§ Task to carry out
Pick out each line in these entries that contains the string "fitter".

(Dataset records)

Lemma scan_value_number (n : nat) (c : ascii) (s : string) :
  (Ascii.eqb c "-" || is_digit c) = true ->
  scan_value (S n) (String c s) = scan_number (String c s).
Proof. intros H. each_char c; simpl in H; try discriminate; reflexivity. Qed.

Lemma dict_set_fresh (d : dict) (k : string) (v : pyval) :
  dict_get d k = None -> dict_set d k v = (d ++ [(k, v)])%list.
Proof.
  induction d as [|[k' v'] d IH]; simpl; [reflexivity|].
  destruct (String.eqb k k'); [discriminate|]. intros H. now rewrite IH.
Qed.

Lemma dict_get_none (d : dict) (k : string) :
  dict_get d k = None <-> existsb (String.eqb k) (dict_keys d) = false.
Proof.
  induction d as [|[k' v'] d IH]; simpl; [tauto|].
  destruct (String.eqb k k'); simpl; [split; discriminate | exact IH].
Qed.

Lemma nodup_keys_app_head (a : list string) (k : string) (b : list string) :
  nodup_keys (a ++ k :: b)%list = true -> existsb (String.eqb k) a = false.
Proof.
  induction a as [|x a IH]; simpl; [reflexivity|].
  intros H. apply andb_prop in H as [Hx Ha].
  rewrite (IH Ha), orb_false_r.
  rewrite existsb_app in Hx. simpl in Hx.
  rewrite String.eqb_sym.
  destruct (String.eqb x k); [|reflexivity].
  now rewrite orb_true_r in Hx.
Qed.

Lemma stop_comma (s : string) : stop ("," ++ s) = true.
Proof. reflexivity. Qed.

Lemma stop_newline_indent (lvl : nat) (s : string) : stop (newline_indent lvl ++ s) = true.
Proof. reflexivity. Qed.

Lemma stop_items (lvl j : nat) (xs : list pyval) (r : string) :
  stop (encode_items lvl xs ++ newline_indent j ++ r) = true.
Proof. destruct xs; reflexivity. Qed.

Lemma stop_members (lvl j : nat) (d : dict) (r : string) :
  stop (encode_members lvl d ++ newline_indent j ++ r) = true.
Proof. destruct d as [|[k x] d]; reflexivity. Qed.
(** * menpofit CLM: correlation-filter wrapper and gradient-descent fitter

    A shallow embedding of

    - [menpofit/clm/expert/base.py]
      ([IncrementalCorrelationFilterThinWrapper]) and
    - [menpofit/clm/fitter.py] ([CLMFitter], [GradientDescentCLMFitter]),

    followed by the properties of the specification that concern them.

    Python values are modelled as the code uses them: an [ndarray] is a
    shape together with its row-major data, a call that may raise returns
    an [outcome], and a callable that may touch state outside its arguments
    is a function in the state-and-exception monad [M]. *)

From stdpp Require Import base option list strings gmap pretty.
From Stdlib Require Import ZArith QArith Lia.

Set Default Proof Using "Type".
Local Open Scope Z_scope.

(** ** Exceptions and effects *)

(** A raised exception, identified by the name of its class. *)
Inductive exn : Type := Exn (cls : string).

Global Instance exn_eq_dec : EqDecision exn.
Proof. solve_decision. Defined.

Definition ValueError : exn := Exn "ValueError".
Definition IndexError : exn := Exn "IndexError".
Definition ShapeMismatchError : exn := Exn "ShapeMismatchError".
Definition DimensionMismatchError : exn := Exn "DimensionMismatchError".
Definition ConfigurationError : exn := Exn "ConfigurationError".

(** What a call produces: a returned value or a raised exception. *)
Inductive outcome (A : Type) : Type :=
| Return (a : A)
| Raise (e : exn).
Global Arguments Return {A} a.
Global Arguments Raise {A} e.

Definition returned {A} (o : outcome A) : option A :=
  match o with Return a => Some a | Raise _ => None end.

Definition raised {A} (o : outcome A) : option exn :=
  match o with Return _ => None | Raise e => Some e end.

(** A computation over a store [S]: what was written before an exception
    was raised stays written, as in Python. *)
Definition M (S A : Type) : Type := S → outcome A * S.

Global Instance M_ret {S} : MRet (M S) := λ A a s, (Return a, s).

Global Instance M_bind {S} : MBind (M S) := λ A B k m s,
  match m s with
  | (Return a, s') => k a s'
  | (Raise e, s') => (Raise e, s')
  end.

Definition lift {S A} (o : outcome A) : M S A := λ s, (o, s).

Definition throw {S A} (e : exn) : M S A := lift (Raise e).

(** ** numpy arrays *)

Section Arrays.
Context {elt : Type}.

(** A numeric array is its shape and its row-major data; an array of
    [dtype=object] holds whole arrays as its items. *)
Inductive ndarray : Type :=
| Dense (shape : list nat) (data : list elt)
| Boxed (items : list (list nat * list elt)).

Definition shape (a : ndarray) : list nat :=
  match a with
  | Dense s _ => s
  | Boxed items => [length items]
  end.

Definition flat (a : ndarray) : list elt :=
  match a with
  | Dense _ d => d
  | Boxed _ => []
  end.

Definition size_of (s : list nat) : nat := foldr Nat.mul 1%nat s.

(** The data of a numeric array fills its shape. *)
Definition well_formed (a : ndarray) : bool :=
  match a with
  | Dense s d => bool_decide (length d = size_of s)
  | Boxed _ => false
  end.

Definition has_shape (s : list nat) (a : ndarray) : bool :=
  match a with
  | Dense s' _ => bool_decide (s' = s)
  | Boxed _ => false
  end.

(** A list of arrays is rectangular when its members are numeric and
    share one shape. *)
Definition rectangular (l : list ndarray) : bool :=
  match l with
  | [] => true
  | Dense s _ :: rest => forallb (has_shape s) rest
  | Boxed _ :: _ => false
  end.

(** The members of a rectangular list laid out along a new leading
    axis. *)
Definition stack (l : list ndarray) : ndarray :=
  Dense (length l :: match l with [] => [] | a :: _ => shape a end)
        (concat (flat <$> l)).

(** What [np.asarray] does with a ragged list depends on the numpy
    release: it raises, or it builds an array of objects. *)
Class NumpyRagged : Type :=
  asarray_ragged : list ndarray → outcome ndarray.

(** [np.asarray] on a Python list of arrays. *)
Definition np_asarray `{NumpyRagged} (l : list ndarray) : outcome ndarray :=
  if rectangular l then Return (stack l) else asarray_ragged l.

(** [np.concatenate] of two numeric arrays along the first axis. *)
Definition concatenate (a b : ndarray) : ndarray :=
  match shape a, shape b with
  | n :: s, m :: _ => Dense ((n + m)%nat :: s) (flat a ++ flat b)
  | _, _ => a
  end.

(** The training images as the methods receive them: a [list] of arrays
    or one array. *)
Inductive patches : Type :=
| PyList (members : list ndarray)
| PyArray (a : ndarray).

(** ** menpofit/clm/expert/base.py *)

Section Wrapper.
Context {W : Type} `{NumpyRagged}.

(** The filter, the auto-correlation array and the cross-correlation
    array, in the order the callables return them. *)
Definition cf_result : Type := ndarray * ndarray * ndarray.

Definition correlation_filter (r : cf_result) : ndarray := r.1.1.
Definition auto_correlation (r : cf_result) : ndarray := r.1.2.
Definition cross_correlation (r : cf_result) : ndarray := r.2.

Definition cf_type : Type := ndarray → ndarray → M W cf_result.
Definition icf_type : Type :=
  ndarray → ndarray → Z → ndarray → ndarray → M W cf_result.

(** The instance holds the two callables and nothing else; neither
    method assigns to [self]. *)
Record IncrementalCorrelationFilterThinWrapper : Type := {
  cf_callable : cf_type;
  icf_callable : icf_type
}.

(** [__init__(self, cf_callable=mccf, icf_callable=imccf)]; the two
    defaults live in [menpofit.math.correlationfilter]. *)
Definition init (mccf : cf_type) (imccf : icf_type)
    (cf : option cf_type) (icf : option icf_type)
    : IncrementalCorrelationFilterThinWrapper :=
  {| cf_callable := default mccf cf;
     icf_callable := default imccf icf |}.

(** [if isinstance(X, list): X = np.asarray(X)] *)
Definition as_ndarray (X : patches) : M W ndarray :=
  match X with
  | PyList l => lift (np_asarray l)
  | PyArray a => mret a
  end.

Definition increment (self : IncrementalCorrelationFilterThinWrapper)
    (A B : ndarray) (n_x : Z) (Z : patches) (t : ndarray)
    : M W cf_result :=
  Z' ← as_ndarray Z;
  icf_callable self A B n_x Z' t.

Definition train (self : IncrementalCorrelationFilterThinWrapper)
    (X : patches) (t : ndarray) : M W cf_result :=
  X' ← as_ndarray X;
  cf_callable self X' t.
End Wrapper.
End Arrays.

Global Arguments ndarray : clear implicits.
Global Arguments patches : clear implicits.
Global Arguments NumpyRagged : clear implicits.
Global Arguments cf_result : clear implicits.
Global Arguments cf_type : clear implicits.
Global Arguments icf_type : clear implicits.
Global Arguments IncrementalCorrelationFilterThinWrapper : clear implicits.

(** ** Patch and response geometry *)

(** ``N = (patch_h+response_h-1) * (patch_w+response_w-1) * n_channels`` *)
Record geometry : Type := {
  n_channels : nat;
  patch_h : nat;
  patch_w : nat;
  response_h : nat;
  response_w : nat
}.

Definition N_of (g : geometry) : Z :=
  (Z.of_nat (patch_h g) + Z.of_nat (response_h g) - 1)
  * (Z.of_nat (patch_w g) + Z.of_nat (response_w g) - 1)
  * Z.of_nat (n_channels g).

§ Answer to this task
(** * menpofit CLM: correlation-filter wrapper and gradient-descent fitter
    - [menpofit/clm/fitter.py] ([CLMFitter], [GradientDescentCLMFitter]),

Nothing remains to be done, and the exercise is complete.